Stored items:
····················
(* ===== verification/GeBaseData.v ===== *)
(** The precomputed tables of libcryptonote/crypto/crypto-ops-data.c: the 32 rows
    of ge_base and the 8 entries of ge_Bi, limb for limb, and the affine points
    between consecutive rows that the check of the table goes through. *)
From Stdlib Require Import ZArith List.
From S2P Require Import Fe25519 Edwards Ge25519.
Import ListNotations.
Local Open Scope Z_scope.

Definition ge_base_0 : list ge_precomp :=
  [ mkprecomp (mkfe 25967493 (-14356035) 29566456 3660896 (-12694345) 4014787 27544626 (-11754271) (-6079156) 2047605)
      (mkfe (-12545711) 934262 (-2722910) 3049990 (-727428) 9406986 12720692 5043384 19500929 (-15469378))
      (mkfe (-8738181) 4489570 9688441 (-14785194) 10184609 (-12363380) 29287919 11864899 (-24514362) (-4438546));
    mkprecomp (mkfe (-12815894) (-12976347) (-21581243) 11784320 (-25355658) (-2750717) (-11717903) (-3814571) (-358445) (-10211303))
      (mkfe (-21703237) 6903825 27185491 6451973 (-29577724) (-9554005) (-15616551) 11189268 (-26829678) (-5319081))
      (mkfe 26966642 11152617 32442495 15396054 14353839 (-12752335) (-3128826) (-9541118) (-15472047) (-4166697));
    mkprecomp (mkfe 15636291 (-9688557) 24204773 (-7912398) 616977 (-16685262) 27787600 (-14772189) 28944400 (-1550024))
      (mkfe 16568933 4717097 (-11556148) (-1102322) 15682896 (-11807043) 16354577 (-11775962) 7689662 11199574)
      (mkfe 30464156 (-5976125) (-11779434) (-15670865) 23220365 15915852 7512774 10017326 (-17749093) (-9920357));
    mkprecomp (mkfe (-17036878) 13921892 10945806 (-6033431) 27105052 (-16084379) (-28926210) 15006023 3284568 (-6276540))
      (mkfe 23599295 (-8306047) (-11193664) (-7687416) 13236774 10506355 7464579 9656445 13059162 10374397)
      (mkfe 7798556 16710257 3033922 2874086 28997861 2835604 32406664 (-3839045) (-641708) (-101325));
    mkprecomp (mkfe 10861363 11473154 27284546 1981175 (-30064349) 12577861 32867885 14515107 (-15438304) 10819380)
      (mkfe 4708026 6336745 20377586 9066809 (-11272109) 6594696 (-25653668) 12483688 (-12668491) 5581306)
      (mkfe 19563160 16186464 (-29386857) 4097519 10237984 (-4348115) 28542350 13850243 (-23678021) (-15815942));
    mkprecomp (mkfe (-15371964) (-12862754) 32573250 4720197 (-26436522) 5875511 (-19188627) (-15224819) (-9818940) (-12085777))
      (mkfe (-8549212) 109983 15149363 2178705 22900618 4543417 3044240 (-15689887) 1762328 14866737)
      (mkfe (-18199695) (-15951423) (-10473290) 1707278 (-17185920) 3916101 (-28236412) 3959421 27914454 4383652);
    mkprecomp (mkfe 5153746 9909285 1723747 (-2777874) 30523605 5516873 19480852 5230134 (-23952439) (-15175766))
      (mkfe (-30269007) (-3463509) 7665486 10083793 28475525 1649722 20654025 16520125 30598449 7715701)
      (mkfe 28881845 14381568 9657904 3680757 (-20181635) 7843316 (-31400660) 1370708 29794553 (-1409300));
    mkprecomp (mkfe 14499471 (-2729599) (-33191113) (-4254652) 28494862 14271267 30290735 10876454 (-33154098) 2381726)
      (mkfe (-7195431) (-2655363) (-14730155) 462251 (-27724326) 3941372 (-6236617) 3696005 (-32300832) 15351955)
      (mkfe 27431194 8222322 16448760 (-3907995) (-18707002) 11938355 (-32961401) (-2970515) 29551813 10109425) ].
····················
## EXERCISE DESCRIPTION
Up to and including the line with "Local Open Scope Z_scope.", restate the records above word for word from the very first line.

## RESPONSE TO THE TASK
(* ===== verification/GeBaseData.v ===== *)
(** The precomputed tables of libcryptonote/crypto/crypto-ops-data.c: the 32 rows
    of ge_base and the 8 entries of ge_Bi, limb for limb, and the affine points
    between consecutive rows that the check of the table goes through. *)
From Stdlib Require Import ZArith List.
From S2P Require Import Fe25519 Edwards Ge25519.
Import ListNotations.
Local Open Scope Z_scope.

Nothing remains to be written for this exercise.